Provided information Start Marker

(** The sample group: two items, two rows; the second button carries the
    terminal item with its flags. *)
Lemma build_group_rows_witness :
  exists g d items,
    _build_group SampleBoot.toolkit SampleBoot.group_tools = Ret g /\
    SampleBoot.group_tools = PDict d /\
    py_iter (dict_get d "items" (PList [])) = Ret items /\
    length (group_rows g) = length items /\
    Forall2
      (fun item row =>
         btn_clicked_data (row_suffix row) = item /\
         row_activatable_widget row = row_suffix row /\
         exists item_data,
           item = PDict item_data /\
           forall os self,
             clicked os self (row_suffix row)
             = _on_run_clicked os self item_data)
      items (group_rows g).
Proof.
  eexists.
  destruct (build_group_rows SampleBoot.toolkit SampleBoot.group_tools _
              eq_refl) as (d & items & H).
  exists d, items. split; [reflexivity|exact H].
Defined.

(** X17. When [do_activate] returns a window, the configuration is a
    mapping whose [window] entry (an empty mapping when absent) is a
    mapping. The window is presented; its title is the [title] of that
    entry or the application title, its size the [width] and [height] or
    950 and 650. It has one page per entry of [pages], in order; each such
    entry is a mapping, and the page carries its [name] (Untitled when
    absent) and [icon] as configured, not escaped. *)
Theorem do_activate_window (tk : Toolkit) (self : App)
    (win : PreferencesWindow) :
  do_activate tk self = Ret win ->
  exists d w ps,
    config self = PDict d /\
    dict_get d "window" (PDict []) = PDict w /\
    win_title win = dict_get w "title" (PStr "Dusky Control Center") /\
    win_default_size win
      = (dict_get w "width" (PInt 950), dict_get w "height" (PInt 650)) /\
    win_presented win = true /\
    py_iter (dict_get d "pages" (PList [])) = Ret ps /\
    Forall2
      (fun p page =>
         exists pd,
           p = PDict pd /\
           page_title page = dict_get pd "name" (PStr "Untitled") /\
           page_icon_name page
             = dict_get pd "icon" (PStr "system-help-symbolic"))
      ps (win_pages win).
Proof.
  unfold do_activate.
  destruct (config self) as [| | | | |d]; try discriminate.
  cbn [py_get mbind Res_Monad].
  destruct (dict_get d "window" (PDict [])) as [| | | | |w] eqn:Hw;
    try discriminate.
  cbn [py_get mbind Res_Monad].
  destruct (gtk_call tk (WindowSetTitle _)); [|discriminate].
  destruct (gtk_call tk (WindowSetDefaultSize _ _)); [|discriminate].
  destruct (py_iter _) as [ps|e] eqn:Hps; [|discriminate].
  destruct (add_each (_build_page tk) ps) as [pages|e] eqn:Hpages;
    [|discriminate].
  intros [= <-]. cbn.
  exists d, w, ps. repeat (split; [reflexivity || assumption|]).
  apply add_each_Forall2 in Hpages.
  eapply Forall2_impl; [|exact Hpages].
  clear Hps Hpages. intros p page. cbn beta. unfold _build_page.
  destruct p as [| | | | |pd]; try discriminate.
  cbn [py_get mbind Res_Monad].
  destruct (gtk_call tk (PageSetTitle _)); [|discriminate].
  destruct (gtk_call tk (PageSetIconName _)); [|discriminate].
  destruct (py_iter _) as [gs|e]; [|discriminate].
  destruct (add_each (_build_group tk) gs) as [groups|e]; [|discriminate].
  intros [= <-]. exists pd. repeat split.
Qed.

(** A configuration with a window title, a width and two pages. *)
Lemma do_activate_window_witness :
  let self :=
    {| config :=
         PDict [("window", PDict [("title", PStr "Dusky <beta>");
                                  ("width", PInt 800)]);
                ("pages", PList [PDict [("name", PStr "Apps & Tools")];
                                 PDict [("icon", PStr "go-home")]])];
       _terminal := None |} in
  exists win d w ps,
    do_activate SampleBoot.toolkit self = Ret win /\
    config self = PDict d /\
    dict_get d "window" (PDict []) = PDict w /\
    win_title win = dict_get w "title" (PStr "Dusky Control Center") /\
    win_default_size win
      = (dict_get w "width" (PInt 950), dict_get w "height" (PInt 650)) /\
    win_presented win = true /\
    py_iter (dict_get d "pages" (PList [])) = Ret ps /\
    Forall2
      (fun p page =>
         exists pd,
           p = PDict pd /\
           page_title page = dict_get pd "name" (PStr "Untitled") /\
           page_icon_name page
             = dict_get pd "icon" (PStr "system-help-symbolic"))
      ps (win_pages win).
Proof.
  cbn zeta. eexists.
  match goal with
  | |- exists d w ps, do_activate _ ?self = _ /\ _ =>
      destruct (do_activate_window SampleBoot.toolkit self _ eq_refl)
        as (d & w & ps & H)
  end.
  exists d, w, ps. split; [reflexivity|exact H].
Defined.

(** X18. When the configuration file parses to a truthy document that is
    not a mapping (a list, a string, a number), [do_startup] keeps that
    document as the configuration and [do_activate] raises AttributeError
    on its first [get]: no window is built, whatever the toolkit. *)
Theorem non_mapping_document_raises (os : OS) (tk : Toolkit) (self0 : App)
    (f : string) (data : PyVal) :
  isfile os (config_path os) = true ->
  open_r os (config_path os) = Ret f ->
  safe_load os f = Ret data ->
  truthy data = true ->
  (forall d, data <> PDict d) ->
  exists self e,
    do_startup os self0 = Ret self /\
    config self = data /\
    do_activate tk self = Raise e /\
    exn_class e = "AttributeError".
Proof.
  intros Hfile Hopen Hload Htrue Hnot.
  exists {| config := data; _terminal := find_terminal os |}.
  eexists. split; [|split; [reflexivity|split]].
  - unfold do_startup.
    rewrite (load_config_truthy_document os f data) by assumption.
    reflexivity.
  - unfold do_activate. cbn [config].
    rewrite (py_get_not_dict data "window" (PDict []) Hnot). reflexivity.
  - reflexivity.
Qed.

Provided information End Marker
Provided information Start Marker

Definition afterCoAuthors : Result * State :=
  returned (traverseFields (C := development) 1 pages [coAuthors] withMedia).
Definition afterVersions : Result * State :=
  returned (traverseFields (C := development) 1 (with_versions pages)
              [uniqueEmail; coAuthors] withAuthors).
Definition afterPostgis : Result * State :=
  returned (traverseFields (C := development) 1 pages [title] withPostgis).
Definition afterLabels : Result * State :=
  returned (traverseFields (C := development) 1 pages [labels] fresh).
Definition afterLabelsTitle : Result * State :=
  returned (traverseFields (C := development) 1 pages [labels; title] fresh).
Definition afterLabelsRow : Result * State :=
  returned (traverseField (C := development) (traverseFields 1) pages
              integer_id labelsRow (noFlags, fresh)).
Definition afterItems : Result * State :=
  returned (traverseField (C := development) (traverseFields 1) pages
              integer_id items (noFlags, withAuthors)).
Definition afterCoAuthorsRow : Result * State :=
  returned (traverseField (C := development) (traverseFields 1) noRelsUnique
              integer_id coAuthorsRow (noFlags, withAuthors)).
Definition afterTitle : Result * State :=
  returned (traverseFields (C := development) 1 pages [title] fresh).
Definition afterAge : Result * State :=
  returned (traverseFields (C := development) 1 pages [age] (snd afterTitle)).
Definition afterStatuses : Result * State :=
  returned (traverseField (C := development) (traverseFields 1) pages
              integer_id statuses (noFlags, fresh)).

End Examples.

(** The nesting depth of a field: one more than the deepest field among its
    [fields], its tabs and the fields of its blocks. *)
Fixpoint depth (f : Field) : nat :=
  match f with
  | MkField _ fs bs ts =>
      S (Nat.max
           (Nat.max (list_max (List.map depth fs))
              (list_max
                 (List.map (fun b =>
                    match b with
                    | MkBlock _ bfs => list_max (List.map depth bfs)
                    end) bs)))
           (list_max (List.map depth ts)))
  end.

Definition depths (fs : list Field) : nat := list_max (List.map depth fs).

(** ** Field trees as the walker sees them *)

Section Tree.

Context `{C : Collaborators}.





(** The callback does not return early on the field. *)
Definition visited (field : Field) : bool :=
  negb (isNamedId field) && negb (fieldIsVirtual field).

Provided information End Marker

• _Required action_:
Find the word "State" in the entries. Copy each line that holds it.

• _Result of the exercise_:
Definition afterCoAuthors : Result * State :=
Definition afterVersions : Result * State :=
Definition afterPostgis : Result * State :=
Definition afterLabels : Result * State :=
Definition afterLabelsTitle : Result * State :=
Definition afterLabelsRow : Result * State :=
Definition afterItems : Result * State :=
Definition afterCoAuthorsRow : Result * State :=
Definition afterTitle : Result * State :=
Definition afterAge : Result * State :=
Definition afterStatuses : Result * State :=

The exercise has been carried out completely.